Work request
In the records below, the line with "split; [|by left]." opens the range and the line with "- rewrite decide_True" closes it; print that range exactly and nothing else.

Extracted information
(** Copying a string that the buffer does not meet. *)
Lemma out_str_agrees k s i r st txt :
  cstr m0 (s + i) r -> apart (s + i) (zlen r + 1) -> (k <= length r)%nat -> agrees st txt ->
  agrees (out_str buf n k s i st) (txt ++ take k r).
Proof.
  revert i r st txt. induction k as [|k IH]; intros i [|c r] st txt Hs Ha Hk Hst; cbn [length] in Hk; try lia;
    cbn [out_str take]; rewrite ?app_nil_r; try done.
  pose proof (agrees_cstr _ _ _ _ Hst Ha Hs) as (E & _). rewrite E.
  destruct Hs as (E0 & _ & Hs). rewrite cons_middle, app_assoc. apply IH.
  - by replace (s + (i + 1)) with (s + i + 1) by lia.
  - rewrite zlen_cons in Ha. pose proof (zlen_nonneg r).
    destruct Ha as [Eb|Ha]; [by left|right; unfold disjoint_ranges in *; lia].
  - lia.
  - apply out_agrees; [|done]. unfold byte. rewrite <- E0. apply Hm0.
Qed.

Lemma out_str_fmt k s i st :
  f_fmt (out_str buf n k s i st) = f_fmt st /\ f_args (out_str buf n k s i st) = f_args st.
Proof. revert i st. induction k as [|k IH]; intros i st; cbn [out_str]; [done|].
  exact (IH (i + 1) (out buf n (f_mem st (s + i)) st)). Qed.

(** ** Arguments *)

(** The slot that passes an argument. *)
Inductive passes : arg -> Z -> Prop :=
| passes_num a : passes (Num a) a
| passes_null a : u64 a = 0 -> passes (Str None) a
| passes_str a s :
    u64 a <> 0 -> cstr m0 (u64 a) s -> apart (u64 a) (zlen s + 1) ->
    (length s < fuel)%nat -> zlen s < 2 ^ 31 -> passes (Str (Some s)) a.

==

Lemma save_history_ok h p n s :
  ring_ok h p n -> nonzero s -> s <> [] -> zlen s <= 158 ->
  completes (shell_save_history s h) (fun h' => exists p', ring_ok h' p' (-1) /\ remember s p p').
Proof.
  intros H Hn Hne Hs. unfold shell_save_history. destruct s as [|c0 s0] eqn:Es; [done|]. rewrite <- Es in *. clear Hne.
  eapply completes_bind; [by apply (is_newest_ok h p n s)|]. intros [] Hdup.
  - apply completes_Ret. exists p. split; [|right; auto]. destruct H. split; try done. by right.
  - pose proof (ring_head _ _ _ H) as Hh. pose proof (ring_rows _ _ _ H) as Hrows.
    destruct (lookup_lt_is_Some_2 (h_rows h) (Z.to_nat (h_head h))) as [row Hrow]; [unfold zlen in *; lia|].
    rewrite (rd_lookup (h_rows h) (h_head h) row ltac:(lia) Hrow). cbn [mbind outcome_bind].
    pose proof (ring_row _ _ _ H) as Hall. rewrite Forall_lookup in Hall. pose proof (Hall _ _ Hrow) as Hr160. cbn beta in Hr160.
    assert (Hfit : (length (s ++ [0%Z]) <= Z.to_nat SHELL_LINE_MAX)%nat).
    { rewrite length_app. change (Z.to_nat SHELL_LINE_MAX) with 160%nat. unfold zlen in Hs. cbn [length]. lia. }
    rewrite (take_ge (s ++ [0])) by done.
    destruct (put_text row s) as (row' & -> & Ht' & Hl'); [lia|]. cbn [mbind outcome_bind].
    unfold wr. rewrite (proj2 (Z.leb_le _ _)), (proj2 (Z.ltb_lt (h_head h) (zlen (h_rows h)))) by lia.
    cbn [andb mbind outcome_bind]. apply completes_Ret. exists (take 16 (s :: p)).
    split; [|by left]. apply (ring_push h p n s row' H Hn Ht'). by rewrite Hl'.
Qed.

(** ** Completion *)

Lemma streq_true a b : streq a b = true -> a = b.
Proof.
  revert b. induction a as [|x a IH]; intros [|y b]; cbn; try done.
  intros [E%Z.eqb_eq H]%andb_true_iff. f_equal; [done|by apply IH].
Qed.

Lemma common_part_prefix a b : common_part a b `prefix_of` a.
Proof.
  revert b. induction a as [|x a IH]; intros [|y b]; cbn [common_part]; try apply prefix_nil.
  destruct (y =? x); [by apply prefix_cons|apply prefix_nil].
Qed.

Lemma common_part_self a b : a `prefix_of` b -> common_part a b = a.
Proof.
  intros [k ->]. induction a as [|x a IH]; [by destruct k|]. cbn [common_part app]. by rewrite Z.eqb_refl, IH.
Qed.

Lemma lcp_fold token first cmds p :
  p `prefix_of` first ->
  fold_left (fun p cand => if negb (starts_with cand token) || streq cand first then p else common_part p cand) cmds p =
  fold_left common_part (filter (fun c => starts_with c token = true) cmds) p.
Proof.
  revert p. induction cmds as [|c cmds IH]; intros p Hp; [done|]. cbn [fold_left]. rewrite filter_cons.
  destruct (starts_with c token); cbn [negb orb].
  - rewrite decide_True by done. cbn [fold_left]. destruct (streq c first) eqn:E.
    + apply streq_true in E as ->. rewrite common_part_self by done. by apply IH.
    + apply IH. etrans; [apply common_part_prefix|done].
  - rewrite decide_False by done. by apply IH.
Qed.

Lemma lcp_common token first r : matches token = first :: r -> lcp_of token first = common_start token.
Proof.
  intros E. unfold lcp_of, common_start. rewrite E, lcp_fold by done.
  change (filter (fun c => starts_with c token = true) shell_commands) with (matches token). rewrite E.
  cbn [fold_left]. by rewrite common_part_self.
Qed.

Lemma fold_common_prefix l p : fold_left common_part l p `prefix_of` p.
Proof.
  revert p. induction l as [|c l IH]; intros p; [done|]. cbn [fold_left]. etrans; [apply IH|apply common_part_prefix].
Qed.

Response box
    split; [|by left]. apply (ring_push h p n s row' H Hn Ht'). by rewrite Hl'.
Qed.

(** ** Completion *)

Lemma streq_true a b : streq a b = true -> a = b.
Proof.
  revert b. induction a as [|x a IH]; intros [|y b]; cbn; try done.
  intros [E%Z.eqb_eq H]%andb_true_iff. f_equal; [done|by apply IH].
Qed.

Lemma common_part_prefix a b : common_part a b `prefix_of` a.
Proof.
  revert b. induction a as [|x a IH]; intros [|y b]; cbn [common_part]; try apply prefix_nil.
  destruct (y =? x); [by apply prefix_cons|apply prefix_nil].
Qed.

Lemma common_part_self a b : a `prefix_of` b -> common_part a b = a.
Proof.
  intros [k ->]. induction a as [|x a IH]; [by destruct k|]. cbn [common_part app]. by rewrite Z.eqb_refl, IH.
Qed.

Lemma lcp_fold token first cmds p :
  p `prefix_of` first ->
  fold_left (fun p cand => if negb (starts_with cand token) || streq cand first then p else common_part p cand) cmds p =
  fold_left common_part (filter (fun c => starts_with c token = true) cmds) p.
Proof.
  revert p. induction cmds as [|c cmds IH]; intros p Hp; [done|]. cbn [fold_left]. rewrite filter_cons.
  destruct (starts_with c token); cbn [negb orb].
  - rewrite decide_True by done. cbn [fold_left]. destruct (streq c first) eqn:E.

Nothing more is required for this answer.